EXTRACTED ENTRIES:
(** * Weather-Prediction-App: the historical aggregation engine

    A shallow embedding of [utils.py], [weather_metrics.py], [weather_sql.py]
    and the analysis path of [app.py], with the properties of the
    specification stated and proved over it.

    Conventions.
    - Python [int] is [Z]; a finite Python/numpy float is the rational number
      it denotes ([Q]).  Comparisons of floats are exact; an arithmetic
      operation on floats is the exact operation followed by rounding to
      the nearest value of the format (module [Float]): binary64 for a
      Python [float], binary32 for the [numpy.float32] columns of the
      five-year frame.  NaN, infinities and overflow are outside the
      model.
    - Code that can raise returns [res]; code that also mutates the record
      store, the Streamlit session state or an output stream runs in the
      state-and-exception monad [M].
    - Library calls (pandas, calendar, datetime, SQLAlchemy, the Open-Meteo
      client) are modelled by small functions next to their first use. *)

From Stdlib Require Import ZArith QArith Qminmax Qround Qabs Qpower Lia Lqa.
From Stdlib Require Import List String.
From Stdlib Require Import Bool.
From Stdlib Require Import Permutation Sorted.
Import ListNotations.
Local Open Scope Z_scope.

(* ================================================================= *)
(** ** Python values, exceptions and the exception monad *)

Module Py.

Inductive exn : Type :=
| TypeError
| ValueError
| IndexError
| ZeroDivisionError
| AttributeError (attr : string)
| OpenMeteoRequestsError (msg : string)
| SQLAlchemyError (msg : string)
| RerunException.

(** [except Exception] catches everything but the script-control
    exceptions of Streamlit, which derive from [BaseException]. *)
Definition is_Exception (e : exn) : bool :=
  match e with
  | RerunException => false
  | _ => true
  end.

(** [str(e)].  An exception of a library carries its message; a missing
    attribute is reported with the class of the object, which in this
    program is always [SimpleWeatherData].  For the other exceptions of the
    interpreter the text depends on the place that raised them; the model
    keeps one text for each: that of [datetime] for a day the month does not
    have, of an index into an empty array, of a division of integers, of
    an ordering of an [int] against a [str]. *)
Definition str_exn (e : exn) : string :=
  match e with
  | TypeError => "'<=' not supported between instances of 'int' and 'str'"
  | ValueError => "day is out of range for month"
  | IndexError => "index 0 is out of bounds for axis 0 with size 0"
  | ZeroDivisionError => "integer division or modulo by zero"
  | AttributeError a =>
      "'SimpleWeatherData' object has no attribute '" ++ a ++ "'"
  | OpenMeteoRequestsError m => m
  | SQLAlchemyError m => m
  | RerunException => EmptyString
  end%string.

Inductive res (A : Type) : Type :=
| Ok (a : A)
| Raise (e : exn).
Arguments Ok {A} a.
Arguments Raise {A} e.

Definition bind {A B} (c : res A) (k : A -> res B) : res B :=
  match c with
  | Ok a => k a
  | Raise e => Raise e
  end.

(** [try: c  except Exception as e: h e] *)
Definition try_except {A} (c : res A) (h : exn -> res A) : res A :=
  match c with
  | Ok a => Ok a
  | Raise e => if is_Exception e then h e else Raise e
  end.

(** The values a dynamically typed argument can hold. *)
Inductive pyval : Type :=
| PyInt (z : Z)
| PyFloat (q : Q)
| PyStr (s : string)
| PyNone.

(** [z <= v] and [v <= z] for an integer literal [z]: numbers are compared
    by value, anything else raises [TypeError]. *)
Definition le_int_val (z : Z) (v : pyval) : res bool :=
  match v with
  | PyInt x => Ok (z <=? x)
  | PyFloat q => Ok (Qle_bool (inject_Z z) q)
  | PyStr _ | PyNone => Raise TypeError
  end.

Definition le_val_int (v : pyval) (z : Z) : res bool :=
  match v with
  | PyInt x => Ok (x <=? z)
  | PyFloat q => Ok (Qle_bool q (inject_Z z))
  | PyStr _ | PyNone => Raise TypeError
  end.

--

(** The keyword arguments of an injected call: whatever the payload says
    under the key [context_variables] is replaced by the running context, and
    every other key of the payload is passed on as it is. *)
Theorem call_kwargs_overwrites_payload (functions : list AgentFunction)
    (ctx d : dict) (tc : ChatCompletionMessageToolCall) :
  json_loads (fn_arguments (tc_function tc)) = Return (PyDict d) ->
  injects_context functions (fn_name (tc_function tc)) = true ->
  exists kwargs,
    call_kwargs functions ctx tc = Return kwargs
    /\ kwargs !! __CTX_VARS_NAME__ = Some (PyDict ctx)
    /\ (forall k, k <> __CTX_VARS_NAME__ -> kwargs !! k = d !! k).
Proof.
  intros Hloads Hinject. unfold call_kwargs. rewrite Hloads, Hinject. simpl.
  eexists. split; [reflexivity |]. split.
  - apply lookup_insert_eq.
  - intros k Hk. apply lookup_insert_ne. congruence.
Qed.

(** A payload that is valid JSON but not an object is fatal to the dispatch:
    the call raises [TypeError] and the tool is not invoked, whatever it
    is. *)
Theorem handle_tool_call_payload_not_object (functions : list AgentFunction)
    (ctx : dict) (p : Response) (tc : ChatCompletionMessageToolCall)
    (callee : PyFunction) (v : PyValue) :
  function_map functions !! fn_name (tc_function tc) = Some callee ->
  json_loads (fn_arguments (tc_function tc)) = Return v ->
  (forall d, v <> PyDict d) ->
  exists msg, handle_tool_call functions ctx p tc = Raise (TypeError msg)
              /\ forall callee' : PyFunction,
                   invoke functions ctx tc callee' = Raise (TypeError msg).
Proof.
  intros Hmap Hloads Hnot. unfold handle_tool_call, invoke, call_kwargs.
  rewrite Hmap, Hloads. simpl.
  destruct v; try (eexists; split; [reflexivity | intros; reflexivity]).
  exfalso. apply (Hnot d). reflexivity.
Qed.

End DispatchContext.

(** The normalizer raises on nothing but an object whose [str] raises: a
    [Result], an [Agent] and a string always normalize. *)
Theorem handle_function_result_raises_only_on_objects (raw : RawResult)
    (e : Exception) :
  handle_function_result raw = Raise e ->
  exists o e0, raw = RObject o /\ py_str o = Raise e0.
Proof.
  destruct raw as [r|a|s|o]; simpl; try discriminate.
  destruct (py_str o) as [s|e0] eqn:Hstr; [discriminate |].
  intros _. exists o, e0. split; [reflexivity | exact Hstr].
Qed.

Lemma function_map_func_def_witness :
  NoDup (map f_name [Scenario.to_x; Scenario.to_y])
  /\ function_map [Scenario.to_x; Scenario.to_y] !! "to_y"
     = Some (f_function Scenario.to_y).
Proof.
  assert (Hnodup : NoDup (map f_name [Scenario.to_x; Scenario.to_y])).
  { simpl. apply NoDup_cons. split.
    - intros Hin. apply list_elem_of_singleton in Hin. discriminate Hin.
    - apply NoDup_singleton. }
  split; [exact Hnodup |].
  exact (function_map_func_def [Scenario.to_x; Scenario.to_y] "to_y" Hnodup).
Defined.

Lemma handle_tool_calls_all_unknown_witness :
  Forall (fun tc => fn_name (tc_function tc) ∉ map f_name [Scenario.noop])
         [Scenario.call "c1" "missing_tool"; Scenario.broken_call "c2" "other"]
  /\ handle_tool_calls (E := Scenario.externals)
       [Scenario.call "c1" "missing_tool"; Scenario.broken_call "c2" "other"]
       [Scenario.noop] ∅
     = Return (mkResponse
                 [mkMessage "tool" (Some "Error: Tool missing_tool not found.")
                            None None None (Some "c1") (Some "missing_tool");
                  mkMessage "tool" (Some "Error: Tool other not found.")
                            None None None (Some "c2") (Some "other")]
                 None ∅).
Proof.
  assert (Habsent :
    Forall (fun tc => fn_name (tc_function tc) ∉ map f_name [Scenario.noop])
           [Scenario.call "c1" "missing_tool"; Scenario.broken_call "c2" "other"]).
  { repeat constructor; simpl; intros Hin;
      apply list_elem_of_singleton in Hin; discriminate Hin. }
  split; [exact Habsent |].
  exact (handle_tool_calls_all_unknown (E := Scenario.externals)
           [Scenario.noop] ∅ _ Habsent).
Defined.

==

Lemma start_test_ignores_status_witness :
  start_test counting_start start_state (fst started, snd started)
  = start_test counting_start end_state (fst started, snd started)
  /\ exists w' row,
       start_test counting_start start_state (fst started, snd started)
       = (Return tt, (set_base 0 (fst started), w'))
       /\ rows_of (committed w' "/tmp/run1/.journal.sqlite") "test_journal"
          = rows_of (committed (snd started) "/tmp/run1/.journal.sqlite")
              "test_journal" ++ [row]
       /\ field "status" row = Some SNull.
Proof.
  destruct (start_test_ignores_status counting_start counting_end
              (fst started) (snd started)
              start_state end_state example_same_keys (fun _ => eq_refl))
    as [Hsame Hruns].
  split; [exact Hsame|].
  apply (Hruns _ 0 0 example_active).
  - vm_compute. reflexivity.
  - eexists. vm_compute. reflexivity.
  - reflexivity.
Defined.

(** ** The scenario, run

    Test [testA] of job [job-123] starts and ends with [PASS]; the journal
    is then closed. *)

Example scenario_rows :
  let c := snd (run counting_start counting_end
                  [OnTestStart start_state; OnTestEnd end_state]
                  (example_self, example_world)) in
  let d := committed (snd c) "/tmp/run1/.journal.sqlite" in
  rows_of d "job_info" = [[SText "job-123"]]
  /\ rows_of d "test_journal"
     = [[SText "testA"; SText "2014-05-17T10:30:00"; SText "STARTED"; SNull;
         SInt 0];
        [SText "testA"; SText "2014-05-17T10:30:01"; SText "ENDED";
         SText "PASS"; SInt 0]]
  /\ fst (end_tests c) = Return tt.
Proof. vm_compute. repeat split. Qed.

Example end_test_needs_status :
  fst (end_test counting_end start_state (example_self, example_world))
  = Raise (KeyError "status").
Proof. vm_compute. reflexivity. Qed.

TO DO: Return only the lines between the one holding "Conventions." and the one holding "operation on floats", inclusive, exactly as they appear above.

TASK ANSWER:
    Conventions.
    - Python [int] is [Z]; a finite Python/numpy float is the rational number
      it denotes ([Q]).  Comparisons of floats are exact; an arithmetic
      operation on floats is the exact operation followed by rounding to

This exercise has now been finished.